(** ** All tasks *)

(** What a task is at, and the buffers it has got and not given back. *)
Record btask := mkBt { bt_run : option (Z * Z * gpc); bt_held : list (nat * Z * Z) }.
Record bsys := mkSys { cache : bcache; btasks : list btask }.

Definition after (t : btask) (dev block : Z) (r : gout) : btask :=
  match r with
  | Got x => mkBt None ((x, dev, block) :: bt_held t)
  | Sleep l | Sync _ l | Goto l => mkBt (Some (dev, block, l)) (bt_held t)
  end.

Section Tasks.
Context `{DevOps}.

Inductive bstep : bsys -> bsys -> Prop :=
| bs_start s k t dev block : btasks s !! k = Some t -> bt_run t = None -> 0 < dev < 65536 -> 0 <= block < 4294967296 ->
    bstep s (mkSys (cache s) (<[k := mkBt (Some (dev, block, Repeat)) (bt_held t)]> (btasks s)))
| bs_run s k t dev block l r c' : btasks s !! k = Some t -> bt_run t = Some (dev, block, l) ->
    (forall x b, bhs (cache s) !! x = Some b -> b_count b < 255) -> getblk_at dev block l (cache s) = Ok r c' ->
    bstep s (mkSys c' (<[k := after t dev block r]> (btasks s)))
| bs_brelse s k t x dev block h1 h2 c' : btasks s !! k = Some t -> bt_held t = h1 ++ (x, dev, block) :: h2 -> brelse (Some x) (cache s) = Ok tt c' ->
    bstep s (mkSys c' (<[k := mkBt (bt_run t) (h1 ++ h2)]> (btasks s)))
| bs_flags s x u d l : bstep s (mkSys (set_bhs (alter (set_flags u d l) x (bhs (cache s))) (cache s)) (btasks s)).
End Tasks.

Definition refs (t : btask) (x : nat) : Z :=
  Z.of_nat (length (filter (fun h => h.1.1 = x) (bt_held t))) +
  match bt_run t with Some (_, _, Hashed y) => if decide (y = x) then 1 else 0 | _ => 0 end.
Definition users (ts : list btask) (x : nat) : Z := foldr (fun t a => refs t x + a) 0 ts.

Lemma refs_nonneg t x : 0 <= refs t x.
Proof. unfold refs. repeat case_match; lia. Qed.
Lemma users_cons t ts x : users (t :: ts) x = refs t x + users ts x.
Proof. done. Qed.
Lemma users_nonneg ts x : 0 <= users ts x.
Proof. induction ts as [|t ts IH]; [done|]. rewrite users_cons. pose proof (refs_nonneg t x). lia. Qed.
Lemma users_insert ts k t t' x : ts !! k = Some t -> users (<[k := t']> ts) x = users ts x - refs t x + refs t' x.
Proof.
  revert k. induction ts as [|u ts IH]; intros k Hk; [done|]. destruct k as [|k].
  - injection Hk as ->. change (<[0%nat := t']> (t :: ts)) with (t' :: ts). rewrite !users_cons. lia.
  - change (<[S k := t']> (u :: ts)) with (u :: <[k := t']> ts). rewrite !users_cons, (IH k Hk). lia.
Qed.
Lemma users_ge ts k t x : ts !! k = Some t -> refs t x <= users ts x.
Proof. intros Hk. pose proof (users_insert ts k t (mkBt None []) x Hk) as E. pose proof (users_nonneg (<[k := mkBt None []]> ts) x). change (refs (mkBt None []) x) with 0 in E. lia. Qed.
Lemma held_refs t x d b : (x, d, b) ∈ bt_held t -> 1 <= refs t x.
Proof.
  intros Hin. unfold refs. assert ((x, d, b) ∈ filter (fun h : nat * Z * Z => h.1.1 = x) (bt_held t)) as Hf by (by apply list_elem_of_filter).
  destruct (filter _ (bt_held t)); [by apply not_elem_of_nil in Hf|]. cbn [length]. repeat case_match; lia.
Qed.

Definition task_ok (c : bcache) (t : btask) : Prop :=
  (forall x d b, (x, d, b) ∈ bt_held t -> exists bf, bhs c !! x = Some bf /\ is_now bf d b) /\
  match bt_run t with Some (d, b, l) => d <> 0 /\ pc_ok c d b l | None => True end.

Record sinv (s : bsys) (F : list nat) (C : nat -> list nat) : Prop := {
  si_cache : cinv (cache s) F C;
  si_count : forall x b, bhs (cache s) !! x = Some b -> b_count b = users (btasks s) x /\ b_count b < 256;
  si_tasks : forall k t, btasks s !! k = Some t -> task_ok (cache s) t }.

(** Buffers in use keep their block. *)
Lemma task_ok_keep c c' t : length (bhs c') = length (bhs c) ->
  (forall x b, 1 <= refs t x -> bhs c !! x = Some b -> exists b', bhs c' !! x = Some b' /\ b_dev b' = b_dev b /\ b_blocknr b' = b_blocknr b) -> task_ok c t -> task_ok c' t.
Proof.
  intros Hlen Hk [H1 H2]. split.
  - intros x d b Hin. destruct (H1 x d b Hin) as (bf & Hbf & I1 & I2). destruct (Hk x bf (held_refs _ _ _ _ Hin) Hbf) as (b' & Hb' & E1 & E2). exists b'. split; [done|]. split; congruence.
  - destruct (bt_run t) as [[[d b] l]|] eqn:Er; [|done]. destruct H2 as [H2 H3]. split; [done|]. destruct l as [|x|x]; cbn in *; [done| |by rewrite Hlen].
    destruct H3 as (bf & Hbf & I1 & I2). destruct (Hk x bf) as (b' & Hb' & E1 & E2); [unfold refs; rewrite Er, decide_True by done; lia|done|]. exists b'. split; [done|]. split; congruence.
Qed.

Definition one (x y : nat) : Z := if decide (x = y) then 1 else 0.
Lemma refs_got t dev block x y : bt_run t = None \/ (exists d b l, bt_run t = Some (d, b, l) /\ forall z, l <> Hashed z) -> refs (after t dev block (Got x)) y = refs t y + one x y.
Proof.
  intros Hr. unfold refs, after, one. cbn [bt_run bt_held]. rewrite filter_cons. cbn [fst].
  assert (match bt_run t with Some (_, _, Hashed z) => if decide (z = y) then 1 else 0 | _ => 0 end = 0) as ->.
  { destruct Hr as [->|(d & b & l & -> & Hl)]; [done|]. destruct l as [|z|z]; [done|by destruct (Hl z)|done]. }
  case_decide; cbn [length]; lia.
Qed.
Lemma refs_got_hashed t dev block x y d b : bt_run t = Some (d, b, Hashed x) -> refs (after t dev block (Got x)) y = refs t y.
Proof. intros Hr. unfold refs, after. rewrite Hr. cbn [bt_run bt_held]. rewrite filter_cons. cbn [fst]. case_decide; cbn [length]; lia. Qed.
Lemma refs_to t dev block l : forall y, refs (mkBt (Some (dev, block, l)) (bt_held t)) y =
  Z.of_nat (length (filter (fun h => h.1.1 = y) (bt_held t))) + match l with Hashed x => one x y | _ => 0 end.
Proof. intros y. unfold refs, one. cbn [bt_run bt_held]. by destruct l. Qed.

(** A step of one task [k], given what it does to the counts and blocks. *)
Lemma sinv_update s F C F' C' k t t' c' : sinv s F C -> btasks s !! k = Some t -> cinv c' F' C' -> length (bhs c') = length (bhs (cache s)) ->
  (forall x b', bhs c' !! x = Some b' -> exists b, bhs (cache s) !! x = Some b /\ b_count b' = b_count b - refs t x + refs t' x /\ b_count b' < 256) ->
  (forall x b, bhs (cache s) !! x = Some b -> (forall u, u ∈ btasks s -> refs u x <= 0) \/ (exists b', bhs c' !! x = Some b' /\ b_dev b' = b_dev b /\ b_blocknr b' = b_blocknr b)) ->
  task_ok c' t' -> sinv (mkSys c' (<[k := t']> (btasks s))) F' C'.
Proof.
  intros [S1 S2 S3] Hk Hc' Hlen Hcnt Hid Ht'. split; cbn [cache btasks]; [done| |].
  - intros x b' Hb'. destruct (Hcnt x b' Hb') as (b & Hb & E & Hlt). destruct (S2 x b Hb) as [E2 _]. rewrite (users_insert _ _ _ _ _ Hk). lia.
  - intros j u [(<- & <- & _)|[Hj Hu]]%list_lookup_insert_Some; [done|]. apply (task_ok_keep (cache s)); [done| |by eapply S3].
    intros x b Hr Hb. destruct (Hid x b Hb) as [Hz|Hz]; [|done]. specialize (Hz u ltac:(by eapply list_elem_of_lookup_2)). lia.
Qed.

•••

Work item. Every line above from the line with "Lemma refs_nonneg t x : 0 <= refs t x." to the line with "Definition task_ok (c" is wanted, ends included; write them out exactly and add no other line.

Response.
Lemma refs_nonneg t x : 0 <= refs t x.
Proof. unfold refs. repeat case_match; lia. Qed.
Lemma users_cons t ts x : users (t :: ts) x = refs t x + users ts x.
Proof. done. Qed.
Lemma users_nonneg ts x : 0 <= users ts x.
Proof. induction ts as [|t ts IH]; [done|]. rewrite users_cons. pose proof (refs_nonneg t x). lia. Qed.
Lemma users_insert ts k t t' x : ts !! k = Some t -> users (<[k := t']> ts) x = users ts x - refs t x + refs t' x.
Proof.
  revert k. induction ts as [|u ts IH]; intros k Hk; [done|]. destruct k as [|k].
  - injection Hk as ->. change (<[0%nat := t']> (t :: ts)) with (t' :: ts). rewrite !users_cons. lia.
  - change (<[S k := t']> (u :: ts)) with (u :: <[k := t']> ts). rewrite !users_cons, (IH k Hk). lia.
Qed.
Lemma users_ge ts k t x : ts !! k = Some t -> refs t x <= users ts x.
Proof. intros Hk. pose proof (users_insert ts k t (mkBt None []) x Hk) as E. pose proof (users_nonneg (<[k := mkBt None []]> ts) x). change (refs (mkBt None []) x) with 0 in E. lia. Qed.
Lemma held_refs t x d b : (x, d, b) ∈ bt_held t -> 1 <= refs t x.
Proof.
  intros Hin. unfold refs. assert ((x, d, b) ∈ filter (fun h : nat * Z * Z => h.1.1 = x) (bt_held t)) as Hf by (by apply list_elem_of_filter).
  destruct (filter _ (bt_held t)); [by apply not_elem_of_nil in Hf|]. cbn [length]. repeat case_match; lia.
Qed.

Definition task_ok (c : bcache) (t : btask) : Prop :=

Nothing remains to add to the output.